--- RECORD EXTRACTS Enclosed Below ---
(** All POP3 commands agree on one numbering, the position among the
    messages not marked as deleted.  STAT counts exactly those; LIST and UIDL
    enumerate them from 1 without gaps; a numeric argument [n] within range
    makes LIST, UIDL, RETR and DELE answer for the same [n]th message, DELE
    removes exactly it (never answering "already deleted"), and RSET brings
    everything back; any other argument gets "no such message" from all four
    and changes nothing. *)
Theorem message_numbers (ctx : Pop3Context) (args : bytes) (read_all : bytes → option bytes)
  (Hargs : args ≠ []) :
  let n := safe_stoull args in
  let ms := live ctx in
  match (if n <? 1 then None else ms !! Z.to_nat (n - 1)) with
  | Some m =>
      handle_list args ctx = line_out (s! "+OK " ++ to_string n ++ [SP] ++ to_string (msize m)) ∧
      handle_uidl args ctx = line_out (s! "+OK " ++ to_string n ++ [SP] ++ to_string (mail_id m)) ∧
      handle_retr true read_all args ctx =
        match read_all (body_path m) with
        | None => line_out (s! "-ERR Failed to read message body")
        | Some body => line_out (s! "+OK " ++ to_string (msize m) ++ s! " octets" ++ CRLF
                                 ++ retr_text body ++ s! "." ++ CRLF)
        end ∧
      (handle_dele args ctx).1 = line_out (s! "+OK message " ++ to_string n ++ s! " deleted") ∧
      live (handle_dele args ctx).2 = filter (λ m', mail_id m' ≠ mail_id m) ms ∧
      live (handle_rset (handle_dele args ctx).2).2 = messages ctx
  | None =>
      handle_list args ctx = no_such_message ∧ handle_uidl args ctx = no_such_message ∧
      handle_retr true read_all args ctx = no_such_message ∧ handle_dele args ctx = (no_such_message, ctx)
  end ∧
  handle_stat ctx = line_out (s! "+OK " ++ to_string (Z.of_nat (length ms)) ++ [SP] ++ to_string (octets ms)) ∧
  handle_list [] ctx =
    line_out (s! "+OK " ++ to_string (Z.of_nat (length ms)) ++ s! " messages (" ++ to_string (octets ms)
              ++ s! " octets)" ++ CRLF ++ listing msize ms 0 ++ s! "." ++ CRLF) ∧
  handle_uidl [] ctx =
    line_out (s! "+OK Unique-ID listing follows" ++ CRLF ++ listing mail_id ms 0 ++ s! "." ++ CRLF).
Proof.
  intros n ms. split_and!.
  2-4: unfold handle_stat, handle_list, handle_uidl; by rewrite ?tally_spec, ?numbered_spec.
  destruct args as [|c args]; [done|]. unfold handle_list, handle_uidl, handle_retr, handle_dele.
  rewrite select_eq. fold n. fold ms. destruct (n <? 1); [done|].
  destruct (ms !! Z.to_nat (n - 1)) as [m|] eqn:Em; simpl; [|done].
  rewrite bool_decide_eq_false_2 by (by eapply live_not_deleted). simpl.
  split_and!; try done; [apply live_set_deleted|].
  change (set_deleted ∅ (set_deleted ({[mail_id m]} ∪ deleted ctx) ctx)) with (set_deleted ∅ ctx).
  apply live_none_deleted.
Qed.

Definition sample_ctx : Pop3Context :=
  mkCtx (s! "u") true 7 9 0
    [mkMsg 11 (s! "a") 100; mkMsg 12 (s! "b") 20; mkMsg 13 (s! "c") 3] {[ 12 ]} false (s! "s").

Lemma message_numbers_witness :
  handle_list (s! "2") sample_ctx = line_out (s! "+OK 2 3") ∧
  handle_retr true (λ _, None) (s! "3") sample_ctx = no_such_message.
Proof.
  pose proof (message_numbers sample_ctx (s! "2") (λ _, None) ltac:(done)) as H.
  pose proof (message_numbers sample_ctx (s! "3") (λ _, None) ltac:(done)) as H3.
  vm_compute in H, H3. split; [exact (proj1 (proj1 H))|exact (proj1 (proj2 (proj2 (proj1 H3))))].
Defined.

Lemma filter_ne_delete (ms : list Pop3Message) i m :
  base.NoDup (mail_id <$> ms) → ms !! i = Some m → filter (λ m', mail_id m' ≠ mail_id m) ms = delete i ms.
Proof.
  revert i. induction ms as [|a ms IH]; intros i Hnd Hi; [done|].
  rewrite fmap_cons in Hnd. apply list.NoDup_cons in Hnd as [Ha Hnd]. rewrite filter_cons.
  destruct i as [|i]; simpl in Hi |- *.
  - injection Hi as ->. rewrite decide_False by (intros H; by apply H).
    assert (Forall (λ m', mail_id m' ≠ mail_id m) ms) as Hall.
    { apply list.Forall_forall. intros x Hx Heq. apply Ha. rewrite <-Heq. by apply list_elem_of_fmap_2. }
    clear -Hall. induction Hall as [|x ms Hx _ IH]; [done|]. rewrite filter_cons, decide_True by done.
    by rewrite IH.
  - rewrite decide_True.
    + f_equal. by apply IH.
    + intros Heq. apply Ha. rewrite Heq. apply list_elem_of_fmap_2. by eapply list_elem_of_lookup_2.
Qed.

(** Message numbers are not stable: once DELE marked message [n], every
    later number moves down by one, so a number [k >= n] now stands for the
    message that was [k + 1]; repeating the same DELE deletes another message
    instead of failing.  (RFC 1939 keeps the numbers of a session fixed.) *)
Theorem numbers_shift (ctx : Pop3Context) (args : bytes) (m : Pop3Message)
  (Hids : base.NoDup (mail_id <$> messages ctx))
  (Hsel : select args ctx = Some (safe_stoull args, m)) (k : nat) :
  let ctx' := (handle_dele args ctx).2 in
  (Z.to_nat (safe_stoull args - 1) ≤ k)%nat → live ctx' !! k = live ctx !! S k.
Proof.
  intros ctx' Hk. apply select_spec in Hsel as (_ & Hn & Hm).
  assert (ctx' = set_deleted ({[ mail_id m ]} ∪ deleted ctx) ctx) as ->.
  { unfold ctx', handle_dele. destruct args; [by vm_compute in Hn|].
    rewrite select_eq, Hm. rewrite (proj2 (Z.ltb_ge _ _)) by lia. simpl.
    by rewrite bool_decide_eq_false_2 by (by eapply live_not_deleted). }
  assert (base.NoDup (mail_id <$> live ctx)) as Hlive.
  { eapply sublist_NoDup; [exact Hids|]. apply fmap_sublist, sublist_filter. }
  rewrite live_set_deleted, (filter_ne_delete _ _ _ Hlive Hm). by apply list_lookup_delete_ge.
Qed.

Lemma numbers_shift_witness :
  live (handle_dele (s! "1") (set_deleted ∅ sample_ctx)).2 !! 0%nat = Some (mkMsg 12 (s! "b") 20).
Proof.
  rewrite (numbers_shift (set_deleted ∅ sample_ctx) (s! "1") (mkMsg 11 (s! "a") 100)).
  - vm_compute. reflexivity.
  - apply (bool_decide_unpack _). vm_compute. exact I.
  - vm_compute. reflexivity.
  - vm_compute. apply le_n.
Defined.

(** ** From DATA to RETR *)

(** A text line: no carriage return or line feed inside. *)
Definition plain (l : bytes) : Prop := CR ∉ l ∧ LF ∉ l.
--- End of Enclosed RECORD EXTRACTS ---
Transcribe the opening lines of the listing exactly, please. Stop after the line that contains "makes LIST, UIDL, RETR".

(** All POP3 commands agree on one numbering, the position among the
    messages not marked as deleted.  STAT counts exactly those; LIST and UIDL
    enumerate them from 1 without gaps; a numeric argument [n] within range
    makes LIST, UIDL, RETR and DELE answer for the same [n]th message, DELE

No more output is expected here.